Me and the Girls: Ilene Smith

Medically Reviewed by Louise Chang, MD on September 18, 2009
From the WebMD Archives

Picture of Ilene SmithWebMD senior writer Miranda Hitti interviewed breast cancer survivors as part of a series for Breast Cancer Awareness Month. The series, called “Me & the Girls,” explores the personal stories of these women after they were diagnosed with breast cancer.

Breast cancer survivor Ilene Smith, MS, RD, 49, lives in the New York area. In late October 2007, Smith felt a lump in her left breast while on a conference call for work. "I got cold, and so I put my hand under my arm, and I felt the lump" through her thin T-shirt, recalls Smith, who was 47 at the time. "I hung up pretty quickly from the call; I tried to get off quickly because it was bothering me."

Smith, who had two friends who'd had breast cancer the year before, didn't waste any time making an appointment to get the lump checked out. After a biopsy and further tests, she was diagnosed with stage 2 breast cancer that was not sensitive to the hormone estrogen.

Her treatment: Smith got a lumpectomy, followed by chemotherapy and radiation. She also took the breast cancer drug Herceptin.

First, Smith consulted two breast cancer surgeons who agreed that a lumpectomy was what was called for, not a mastectomy. She also got genetic testing, which showed that she did not have a BRCA gene mutation linked to breast cancer or ovarian cancer.

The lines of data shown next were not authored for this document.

(** * GomoryMethod: two-phase simplex and Gomory cuts over exact fractions

    A shallow embedding of the Python sources
    [FunctionalApproach/{utils,table_tools,simplex_module,gomory_module}.py]
    and [ObjectOrientedApproach/{simplex_table,simplex_method,gomory_method}.py],
    followed by the properties of the specification checked against them.

    Conventions of the embedding.
    - A Python [Fraction] is a rational in lowest terms with a positive
      denominator: a [Q] kept canonical by [Qred] after every operation.
      The tableau also holds a few Python [int]s (the zeros and the one of a
      freshly added cut, the [-1]s of phase 1).  An [int] exposes
      [numerator]/[denominator] like a [Fraction] of denominator 1, compares
      by value and turns into a [Fraction] in any operation with one, so it
      is embedded as the canonical rational of the same value.
    - A Python list is a [list]; a negative index is written out.
    - A raised exception is the outcome [Raise]; the three [while] loops take
      a fuel argument and give [OutOfFuel] when it is exhausted.
    - [warn] appends to a log of warnings.
    - A [dict] is an association list in insertion order, a key assigned
      twice keeps its position. *)

From Stdlib Require Import String Ascii DecimalString DecimalNat.
From Stdlib Require Import ZArith QArith Qabs Qround Qreduction.
From Stdlib Require Import List Bool Arith Lia.
From Stdlib Require Qcanon.
Import ListNotations.

Local Open Scope nat_scope.
Local Open Scope list_scope.

(** ** Outcomes of a Python call *)

Inductive exn : Type :=
| ValueError (msg : string)
| TypeError
| IndexError
| ZeroDivisionError
| OverflowError.

Inductive result (A : Type) : Type :=
| Ok (a : A)
| Raise (e : exn)
| OutOfFuel.

Arguments Ok {A} a.
Arguments Raise {A} e.
Arguments OutOfFuel {A}.

Definition bind {A B : Type} (m : result A) (f : A -> result B) : result B :=
  match m with
  | Ok a => f a
  | Raise e => Raise e
  | OutOfFuel => OutOfFuel
  end.

Notation "x <- m ;; k" := (bind m (fun x => k))
  (at level 61, m at next level, right associativity).
Notation "' pat <- m ;; k" := (bind m (fun x => match x with pat => k end))
  (at level 61, pat pattern, m at next level, right associativity).

(** [for x in xs: acc = body(acc, x)], stopping at the first exception. *)
Fixpoint for_each {A S : Type} (xs : list A) (body : S -> A -> result S) (s : S)
  : result S :=
  match xs with
  | [] => Ok s
  | x :: xs' => s' <- body s x ;; for_each xs' body s'
  end.

(** [range(a, b)] *)
Definition range (a b : nat) : list nat := seq a (b - a).

(** [enumerate(xs)] *)
Definition enumerate {A : Type} (xs : list A) : list (nat * A) :=
  combine (seq 0 (length xs)) xs.

(** ** Python lists *)

Module PyList.

(** [l[i]] for [i >= 0] *)
Definition getitem {A : Type} (l : list A) (i : nat) : result A :=
  match nth_error l i with
  | Some x => Ok x
  | None => Raise IndexError
  end.

(** [l[-1]] *)
Definition getlast {A : Type} (l : list A) : result A :=
  match l with
  | [] => Raise IndexError
  | _ => getitem l (length l - 1)
  end.

Fixpoint replace {A : Type} (l : list A) (i : nat) (v : A) : list A :=
  match l, i with
  | [], _ => []
  | _ :: t, O => v :: t
  | x :: t, S i' => x :: replace t i' v
  end.

(** [l[i] = v] for [i >= 0] *)
Definition setitem {A : Type} (l : list A) (i : nat) (v : A) : result (list A) :=
  if i <? length l then Ok (replace l i v) else Raise IndexError.

(** [l[-1] = v] *)
Definition setlast {A : Type} (l : list A) (v : A) : result (list A) :=
  match l with
  | [] => Raise IndexError
  | _ => setitem l (length l - 1) v
  end.

(** [l[i]] for an [int] [i] of either sign *)
Definition getitem_int {A : Type} (l : list A) (i : Z) : result A :=
  if (0 <=? i)%Z then getitem l (Z.to_nat i)
  else if (- Z.of_nat (length l) <=? i)%Z
       then getitem l (Z.to_nat (Z.of_nat (length l) + i))
       else Raise IndexError.

(** [l[i] = v] for an [int] [i] of either sign *)
Definition setitem_int {A : Type} (l : list A) (i : Z) (v : A) : result (list A) :=
  if (0 <=? i)%Z then setitem l (Z.to_nat i) v
  else if (- Z.of_nat (length l) <=? i)%Z
       then setitem l (Z.to_nat (Z.of_nat (length l) + i)) v
       else Raise IndexError.

(** [del l[i]] for [i >= 0] *)
Definition delitem {A : Type} (l : list A) (i : nat) : result (list A) :=
  if i <? length l then Ok (firstn i l ++ skipn (S i) l) else Raise IndexError.

(** [l.insert(-1, v)]: before the last element, at the front of an empty list *)
Definition insert_before_last {A : Type} (l : list A) (v : A) : list A :=
  firstn (length l - 1) l ++ v :: skipn (length l - 1) l.

(** [l[:-2]] *)
Definition drop_last2 {A : Type} (l : list A) : list A :=
  firstn (length l - 2) l.

(** [l[1:]] *)
Definition from1 {A : Type} (l : list A) : list A := tl l.

End PyList.

(** ** Python dicts, in insertion order *)

Module PyDict.

Definition dict (V : Type) : Type := list (string * V).

Fixpoint set {V : Type} (d : dict V) (k : string) (v : V) : dict V :=
  match d with
  | [] => [(k, v)]
  | (k', v') :: d' =>
      if String.eqb k' k then (k', v) :: d' else (k', v') :: set d' k v
  end.

Fixpoint get {V : Type} (d : dict V) (k : string) : option V :=
  match d with
  | [] => None
  | (k', v') :: d' => if String.eqb k' k then Some v' else get d' k
  end.

(** [list(d.values())[-1]] together with its key *)
Definition last_item {V : Type} (d : dict V) : result (string * V) :=
  PyList.getlast d.

End PyDict.

(** ** Python strings

    A [string] stands for a Python [str] of code points below 256, one
    [ascii] per code point.  Literals are read as CPython 3.12 and later read
    them, with the limit on the number of digits of a conversion between
    [int] and [str] lifted ([sys.set_int_max_str_digits(0)]): integers are
    unbounded. *)

Module PyStr.

Fixpoint prefixb (p s : string) : bool :=
  match p, s with
  | EmptyString, _ => true
  | String a p', String b s' => Ascii.eqb a b && prefixb p' s'
  | String _ _, EmptyString => false
  end.

(** [sub in s] *)
Fixpoint contains (sub s : string) : bool :=
  prefixb sub s ||
  match s with
  | EmptyString => false
  | String _ s' => contains sub s'
  end.

(** [s.split(c)] for a one-character separator: empty pieces are kept *)
Fixpoint split_char (c : ascii) (s : string) : list string :=
  match s with
  | EmptyString => [EmptyString]
  | String a s' =>
      match split_char c s' with
      | [] => [EmptyString]
      | piece :: rest =>
          if Ascii.eqb a c then EmptyString :: piece :: rest
          else String a piece :: rest
      end
  end.

(** [a.isspace()], which is also the class [\s] of [re]: below 256 these
    are tab to carriage return, the four separators [\x1c] to [\x1f], the
    space, [\x85] and [\xa0] *)
Definition is_space (a : ascii) : bool :=
  let n := nat_of_ascii a in
  (n =? 32) || ((9 <=? n) && (n <=? 13)) || ((28 <=? n) && (n <=? 31))
  || (n =? 133) || (n =? 160).
(** * python-memtools: the snapshot store, the parallel scanner, the type
    catalog, the await graph, frame validity and the container reprs.

    A shallow embedding of the C++ sources.  Unsigned 64-bit values
    ([uint64_t], [size_t], [MappedPtr<T>::addr]) are integers of [Z] whose
    wrap-around is written out with [wrap64]; exceptions are a [result]
    type; ordered and unordered maps are sorted lists and [gmap]s. *)

From Stdlib Require Import ZArith Lia Ascii String.
From stdpp Require Import gmap strings list sorting pretty.

Local Open Scope Z_scope.

(** ** Machine integers and exceptions *)

Definition wrap64 (x : Z) : Z := x mod 2 ^ 64.

Definition in_u64 (x : Z) : Prop := 0 <= x < 2 ^ 64.

Inductive exn : Type :=
| out_of_range (what : string)
| logic_error (what : string)
| runtime_error (what : string).

Inductive result (A : Type) : Type :=
| Ok (a : A)
| Throw (e : exn).
Arguments Ok {A} a.
Arguments Throw {A} e.

Definition is_ok {A} (r : result A) : bool :=
  match r with Ok _ => true | Throw _ => false end.

Definition bind_result {A B} (r : result A) (k : A -> result B) : result B :=
  match r with Ok a => k a | Throw e => Throw e end.

(** ** MappedPtr<T>: an address of the target process *)

Module MappedPtr.

(** [offset_bytes]: [MappedPtr<T>{this->addr + bytes}]. *)
Definition offset_bytes (addr bytes : Z) : Z := wrap64 (addr + bytes).

(** [bytes_until]: [end_ptr.addr - this->addr]. *)
Definition bytes_until (addr end_ptr : Z) : Z := wrap64 (end_ptr - addr).
(** With a start that is not negative, [substr] is [skipn] followed by
    [firstn]: the clamping is theirs. *)
Lemma substr_nat (s : jsstring) (a n : nat) :
  substr s (Z.of_nat a) (Z.of_nat n) = firstn n (skipn a s).
Proof.
  unfold substr, size.
  destruct (Z.ltb_spec (Z.of_nat a) 0) as [?|_]; [lia|].
  destruct (Nat.le_gt_cases (length s) a) as [Hge|Hlt].
  - rewrite (Z.min_r (Z.of_nat a)) by lia. rewrite Nat2Z.id.
    rewrite !skipn_all2 by lia. rewrite !firstn_nil. reflexivity.
  - rewrite (Z.min_l (Z.of_nat a)) by lia. rewrite Nat2Z.id.
    rewrite <- (firstn_min_length n). rewrite length_skipn. f_equal. lia.
Qed.

Lemma substr_pos (s : jsstring) (start len : Z) :
  0 <= start -> 0 <= len ->
  substr s start len = firstn (Z.to_nat len) (skipn (Z.to_nat start) s).
Proof.
  intros. rewrite <- substr_nat. rewrite !Z2Nat.id by lia. reflexivity.
Qed.

Lemma substr_0_1_cons (c : code_unit) (s : jsstring) :
  substr (c :: s) 0 1 = [c].
Proof. rewrite substr_pos by lia. reflexivity. Qed.

(** The substring the loop of [getPhonetic] looks at in round [i]: it
    starts at the character at [i] and has [i + 1] characters, as far
    as the string goes. *)
Lemma substr_round (pre : jsstring) (c : code_unit) (suf : jsstring) :
  substr (pre ++ c :: suf) (size pre) (size pre + 1)
  = c :: firstn (length pre) suf.
Proof.
  pose proof (size_nonneg pre).
  rewrite substr_pos by lia.
  replace (Z.to_nat (size pre)) with (length pre) by (unfold size; lia).
  replace (Z.to_nat (size pre + 1)) with (S (length pre)) by (unfold size; lia).
  rewrite skipn_app, skipn_all, Nat.sub_diag. reflexivity.
Qed.

(** The last character, as [substr(-1)] gives it. *)
Lemma substr_from_last (pre : jsstring) (c : code_unit) :
  substr_from (pre ++ [c]) (-1) = [c].
Proof.
  unfold substr_from, substr. rewrite size_app. change (size [c]) with 1.
  pose proof (size_nonneg pre). 
  change (-1 <? 0) with true. cbv iota.
  rewrite Z.max_l by lia.
  replace (Z.to_nat (size pre + 1 + -1)) with (length pre)
    by (unfold size; lia).
  rewrite skipn_app, skipn_all, Nat.sub_diag. simpl skipn. simpl app.
  replace (Z.to_nat _) with 1%nat by lia. reflexivity.
Qed.

Lemma substr_from_nil : substr_from [] (-1) = [].
Proof. reflexivity. Qed.

(** All but the last character, as [substr(0, length - 1)] gives it. *)
Lemma substr_init (pre : jsstring) (c : code_unit) :
  substr (pre ++ [c]) 0 (size (pre ++ [c]) - 1) = pre.
Proof.
  pose proof (size_nonneg pre).
  rewrite size_app. change (size [c]) with 1.
  rewrite substr_pos by lia.
  replace (Z.to_nat _) with (length pre) by (unfold size; lia).
  simpl skipn.
  rewrite firstn_app, firstn_all, Nat.sub_diag. simpl. apply app_nil_r.
Qed.

(** A string is empty or has a last character. *)
Lemma last_char_cases (s : jsstring) :
  s = [] \/ exists pre c, s = pre ++ [c].
Proof.
  destruct s as [|c s]; [left; reflexivity | right].
  destruct (@exists_last _ (c :: s)) as [pre [d ->]]; [discriminate | eauto].
Qed.


(** ** The tables and [convertToWord] *)

Lemma N_below (P : N -> Prop) (n : nat) :
  (forall i, (i < n)%nat -> P (N.of_nat i)) ->
  forall k, (k < N.of_nat n)%N -> P k.
Proof.
  intros H k Hk. rewrite <- (N2Nat.id k). apply H. lia.
Qed.

(** Only the first character of the argument counts. *)
Lemma convertToWord_cons (c : code_unit) (s : jsstring) :
  convertToWord (c :: s) = convertToWord [c].
Proof. unfold convertToWord. rewrite !substr_0_1_cons. reflexivity. Qed.

Lemma toUpperCase_single (c : code_unit) :
  is_ascii c -> toUpperCase [c] = [upper_ascii c].
Proof. intros H. rewrite toUpperCase_ascii; auto. Qed.

(** The 26 capital letters go to the letter table. *)
Lemma convertToWord_letter (k : N) :
  (k < 26)%N ->
  isNaN (substr [(65 + k)%N] 0 1) = true
  /\ convertToWord [(65 + k)%N] = nth_error letters (N.to_nat k).
Proof.
  revert k. apply (N_below _ 26). intros i Hi.
  unfold convertToWord. rewrite substr_0_1_cons.
  rewrite toUpperCase_single by (unfold is_ascii; lia).
  do 26 (destruct i as [|i]; [split; reflexivity|]). lia.
Qed.

(** The ten digits go to the number table. *)
Lemma convertToWord_digit (k : N) :
  (k < 10)%N ->
  convertToWord [(48 + k)%N] = nth_error numbers (N.to_nat k).
Proof.
  revert k. apply (N_below _ 10). intros i Hi.
  unfold convertToWord. rewrite substr_0_1_cons.
  do 10 (destruct i as [|i]; [reflexivity|]). lia.
Qed.

(** No word of the letter table is "NONE", and none has a space. *)
Lemma letters_single_word (w : jsstring) :
  In w letters -> w <> str "NONE" /\ ~ In 32%N w.
Proof.
  assert (H : forallb (fun w => negb (strict_eq w (str "NONE"))
                                && negb (existsb (N.eqb 32) w)) letters = true)
    by reflexivity.
  rewrite forallb_forall in H. intros Hin. specialize (H w Hin).
  rewrite andb_true_iff, !negb_true_iff in H. destruct H as [H1 H2]. split.
  - apply strict_eq_false. exact H1.
  - intros Hs. assert (existsb (N.eqb 32) w = true); [|congruence].
    apply existsb_exists. exists 32%N. split; [exact Hs | reflexivity].
Qed.

Lemma letters_NoDup : NoDup letters.
Proof.
  repeat (constructor; [simpl; intuition discriminate|]). constructor.
Qed.

(** ** The check character *)

Lemma getCheck_sum_4 (c0 c1 c2 c3 : code_unit) :
  getCheck_sum [c0; c1; c2; c3]
  = Num (Z.of_N c2 * 7 + Z.of_N c3 * 3 + Z.of_N c0 * 5 + Z.of_N c1 * 7).
Proof. reflexivity. Qed.

Lemma spec_weighted_sum_4 (c0 c1 c2 c3 : code_unit) :
  spec_weighted_sum [c0; c1; c2; c3] = (7 * c2 + 3 * c3 + 5 * c0 + 7 * c1)%N.
Proof.
  change (spec_weighted_sum [c0; c1; c2; c3])
    with (c2 * 7 + (c3 * 3 + (c0 * 5 + (c1 * 7 + 0))))%N.
  lia.
Qed.

Lemma length_4 (location : jsstring) :
  length location = 4%nat ->
  exists c0 c1 c2 c3, location = [c0; c1; c2; c3].
Proof.
  destruct location as [|c0 [|c1 [|c2 [|c3 [|? ?]]]]]; try discriminate.
  intros _. eauto.
Qed.

(** On four characters [getCheck] hands to [convertToWord] the capital
    letter of the weighted sum modulo 26. *)
Lemma getCheck_4 (c0 c1 c2 c3 : code_unit) :
  getCheck [c0; c1; c2; c3]
  = convertToWord [spec_check_letter [c0; c1; c2; c3]].
Proof.
  unfold getCheck. change (size [c0; c1; c2; c3] =? 4) with true.
  cbv beta iota delta [negb]. rewrite getCheck_sum_4.
  unfold spec_check_letter. rewrite spec_weighted_sum_4.
  set (s := Z.of_N c2 * 7 + Z.of_N c3 * 3 + Z.of_N c0 * 5 + Z.of_N c1 * 7).
  assert (Hs : 0 <= s) by (unfold s; lia).
  unfold num_rem, num_add. change (26 =? 0) with false. cbv iota.
  rewrite Z.rem_mod_nonneg by lia.
  unfold fromCharCode. f_equal. f_equal.
  pose proof (Z.mod_pos_bound s 26 ltac:(lia)).
  rewrite Z.mod_small by lia.
  replace s with (Z.of_N (7 * c2 + 3 * c3 + 5 * c0 + 7 * c1)) by (unfold s; lia).
  change 26 with (Z.of_N 26). rewrite <- N2Z.inj_mod.
  generalize ((7 * c2 + 3 * c3 + 5 * c0 + 7 * c1) mod 26)%N. intros r. lia.
Qed.

Lemma spec_check_letter_range (code : jsstring) :
  exists k, (k < 26)%N /\ spec_check_letter code = (65 + k)%N.
Proof.
  exists (spec_weighted_sum code mod 26)%N. split.
  - apply N.mod_lt. discriminate.
  - unfold spec_check_letter. lia.
Qed.
(** * async_simple: coro/LazyLocalBase.h

    A shallow embedding of the coroutine-local storage handle
    [LazyLocalBase], of the CRTP helper [LazyLocalBaseImpl<Derived>], of the
    generic wrapper [SimpleLazyLocal<T>] and of the hand-written downcast
    [LazyLocalBase::dynamicCast<T>()], together with the properties of the
    downcast that the specification states.

    Layout of the development:
    - [ctype]: the C++ types that can instantiate the three templates;
    - the compile-time predicates [is_same_v], [is_base_of_v] and the concept
      [isDerivedFromLazyLocal];
    - [Layout]: where the implementation places the static [typeTag] objects;
    - objects, the store, and a small state-and-fault monad [M];
    - constructors, [empty], [isMe], [dynamicCast], the destructor;
    - programs: [op], the calls on the three kinds of handle, and [call],
      every public member, the copy operations included;
    - the theorems. *)

From stdpp Require Import base decidable countable strings gmap fin_maps list.

Open Scope string_scope.

(** ** Types *)

(** The types a program can hand to the templates of the header.
    [TyUser n] is a class of the client written in the idiom the header is
    made for, [struct n : LazyLocalBaseImpl<n> { ... }]; [TyPlain n] is any
    type outside the hierarchy ([int], [double], [std::string], ...). *)
Inductive ctype : Type :=
| TyLazyLocalBase
| TyLazyLocalBaseImpl (Derived : ctype)
| TySimpleLazyLocal (T : ctype)
| TyUser (name : string)
| TyPlain (name : string).

#[global] Instance ctype_eq_dec : EqDecision ctype.
Proof. solve_decision. Defined.

(** [std::is_same_v<A, B>]. *)
Definition is_same_v (A B : ctype) : bool := bool_decide (A = B).

(** The base classes of a class, nearest first, as the header declares them:
    [class LazyLocalBaseImpl : public LazyLocalBase] (line 48) and
    [struct SimpleLazyLocal : public LazyLocalBaseImpl<SimpleLazyLocal<T>>]
    (line 61). *)
Definition base_classes (T : ctype) : list ctype :=
  match T with
  | TyLazyLocalBase => []
  | TyLazyLocalBaseImpl _ => [TyLazyLocalBase]
  | TySimpleLazyLocal X =>
      [TyLazyLocalBaseImpl (TySimpleLazyLocal X); TyLazyLocalBase]
  | TyUser n => [TyLazyLocalBaseImpl (TyUser n); TyLazyLocalBase]
  | TyPlain _ => []
  end.

(** [std::is_base_of_v<Base, Derived>], for [Base] a class of the hierarchy:
    [Base] is [Derived] itself or one of its base classes. *)
Definition is_base_of_v (Base Derived : ctype) : bool :=
  bool_decide (Base ∈ Derived :: base_classes Derived).

(** Line 58: [concept isDerivedFromLazyLocal =
    std::is_base_of_v<LazyLocalBaseImpl<T>, T>]. *)
Definition isDerivedFromLazyLocal (T : ctype) : bool :=
  is_base_of_v (TyLazyLocalBaseImpl T) T.

(** ** Addresses and the static tags *)

Definition addr : Type := N.
Definition nullptr : addr := 0%N.

(** Line 54: every instantiation [LazyLocalBaseImpl<Derived>] owns one
    [inline static detail::LazyLocalBaseTypeTag typeTag{}].  Where the
    implementation places these objects is not the header's business; what
    C++ promises is that they are distinct complete objects of one type, so
    they live at distinct addresses, none of them null. *)
Record Layout : Type := {
  typeTag : ctype → addr;
  typeTag_inj : ∀ D1 D2, typeTag D1 = typeTag D2 → D1 = D2;
  typeTag_nonnull : ∀ D, typeTag D ≠ nullptr
}.

(** A layout exists: number the instantiations. *)
Fixpoint ctype_to_tree (T : ctype) : gen_tree (option (bool * string)) :=
  match T with
  | TyLazyLocalBase => GenLeaf None
  | TyLazyLocalBaseImpl D => GenNode 0 [ctype_to_tree D]
  | TySimpleLazyLocal X => GenNode 1 [ctype_to_tree X]
  | TyUser n => GenLeaf (Some (false, n))
  | TyPlain n => GenLeaf (Some (true, n))
  end.

Fixpoint tree_to_ctype (t : gen_tree (option (bool * string))) : option ctype :=
  match t with
  | GenLeaf None => Some TyLazyLocalBase
  | GenLeaf (Some (false, n)) => Some (TyUser n)
  | GenLeaf (Some (true, n)) => Some (TyPlain n)
  | GenNode 0 [t'] => TyLazyLocalBaseImpl <$> tree_to_ctype t'
  | GenNode 1 [t'] => TySimpleLazyLocal <$> tree_to_ctype t'
  | GenNode _ _ => None
  end.

#[global] Instance ctype_countable : Countable ctype.
Proof.
  refine (inj_countable ctype_to_tree tree_to_ctype _).
  intros T. induction T as [|D IH|X IH|n|n]; simpl; rewrite ?IH; done.
Defined.

Definition numbered_typeTag (D : ctype) : addr := Npos (encode D).

Definition numbered_layout : Layout.
Proof.
  refine {| typeTag := numbered_typeTag |}.
  - unfold numbered_typeTag. intros D1 D2 [= H]. by apply (inj encode).
  - done.
Defined.

(** ** Objects and the store *)

(** Lines 29-45: the only data member of [LazyLocalBase]. *)
Record LazyLocalBase : Type := mkLazyLocalBase { _typeinfo : addr }.

(** A complete object is of one of the classes the header makes: a bare
    [LazyLocalBase]; an instance of a client class [struct n :
    LazyLocalBaseImpl<n>]; a [SimpleLazyLocal<T>] with its payload (line 64:
    [T localValue]); these are the three kinds of handle of the
    specification.  The fourth kind is a [LazyLocalBaseImpl<Derived>] that
    is a complete object of its own: its constructor (line 50) is public,
    so [LazyLocalBaseImpl<D> y;] is a program, for any [D].  Each object
    carries its [LazyLocalBase] subobject; [_typeinfo] is stored, not
    computed from the kind of the object.  Payloads are values of one
    universe [value].  Client classes derived from another client class are
    not in this universe. *)
Inductive object (value : Type) : Type :=
| ObjLazyLocalBase (base : LazyLocalBase)
| ObjUser (name : string) (base : LazyLocalBase) (members : value)
| ObjSimpleLazyLocal (T : ctype) (base : LazyLocalBase) (localValue : value)
| ObjLazyLocalBaseImpl (Derived : ctype) (base : LazyLocalBase).
Arguments ObjLazyLocalBase {value} base.
Arguments ObjUser {value} name base members.
Arguments ObjSimpleLazyLocal {value} T base localValue.
Arguments ObjLazyLocalBaseImpl {value} Derived base.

Smith says it took several weeks to get the results back from the genetic test. "That was a very stressful period, waiting for the results," she says. To deal with the stress, she says she kept busy.

Recovering from the lumpectomy surgery "wasn't bad," Smith says. She had her surgery before Thanksgiving, took two days off, worked from home after that, and returned to her public relations work after the Thanksgiving weekend.

Taking ownership: Smith says she would advise someone newly diagnosed with breast cancer to "take as much ownership for the [treatment] decisions as possible. Certainly, you want to engage your friends and family, but I think that you don't want to let the shock and fear take over to the point where you're letting others make the decisions for you."

"I'm the type of person who likes to be in control over my life," Smith says. "When you have cancer, it's very easy to feel that you don't have control over what's happening to you. And the mantra that I said to myself throughout the whole process was, 'I don't have control over whether or not I have cancer; I do have control over how I deal with it' ...I would advise people to really look at all their options and not just move forward in a vacuum."

No comparisons: During her treatment, Smith says she felt frustrated when she heard about women accomplishing impressive feats while dealing with breast cancer. "The basic fact of the matter is dealing with breast cancer itself is hard enough," Smith says. "You do want to maintain a sense of normalcy, but it's OK to say you can't do something because you don't feel well enough... You don't have to be a hero."

"You should never, ever feel guilty because you can't do what the other person did. You can only do what your body tells you you can do, and not feel guilty, because this is the one time in your life, quite honestly, when it's OK to take care of yourself first and foremost."

Accepting help: "My close friends and family were wonderful," Smith says. People a little further removed were well-intentioned, saying things like, "if there's anything I can do.... "

"I'm not faulting them; they were very nice and lovely, but what would have been better is if they'd just rang my bell one day and said, 'Can I walk your dog for you this afternoon?' or 'I'm going to the store, can I get you anything?'" Smith says. "You're not going to pick up the phone and call somebody who you don't know that well to ask for help."

In trouble for laughing: Smith says she recommends that breast cancer patients "maintain a sense of humor and to allow yourself to have fun, laugh at yourself, let your friends laugh with you, let your family laugh with you. That's one thing we never stopped doing."

One time, that laughter got a little out of hand. "They had to start giving us a private room at chemo because we once got yelled at for making too much noise... we were just laughing, and some woman came over and shushed us and said her husband was sick. And I was sitting there with IVs all over me, and I'm thinking, 'Well yeah, that would make two of us.' It's again, not having control over whether you have cancer, but how you deal with it."

Her new normal: Nearly two years after her diagnosis, Smith says it's been hard finding her "new normal."

"I'm still struggling with that," she says. "The impact doesn't go away when the treatment ends." Her advice: Take the pressure off and be patient with yourself.

"It's going to take time. It may not be a few months. It may not be a year. It may take a couple of years. You've had cancer. You have to give yourself the time to absorb that afterwards."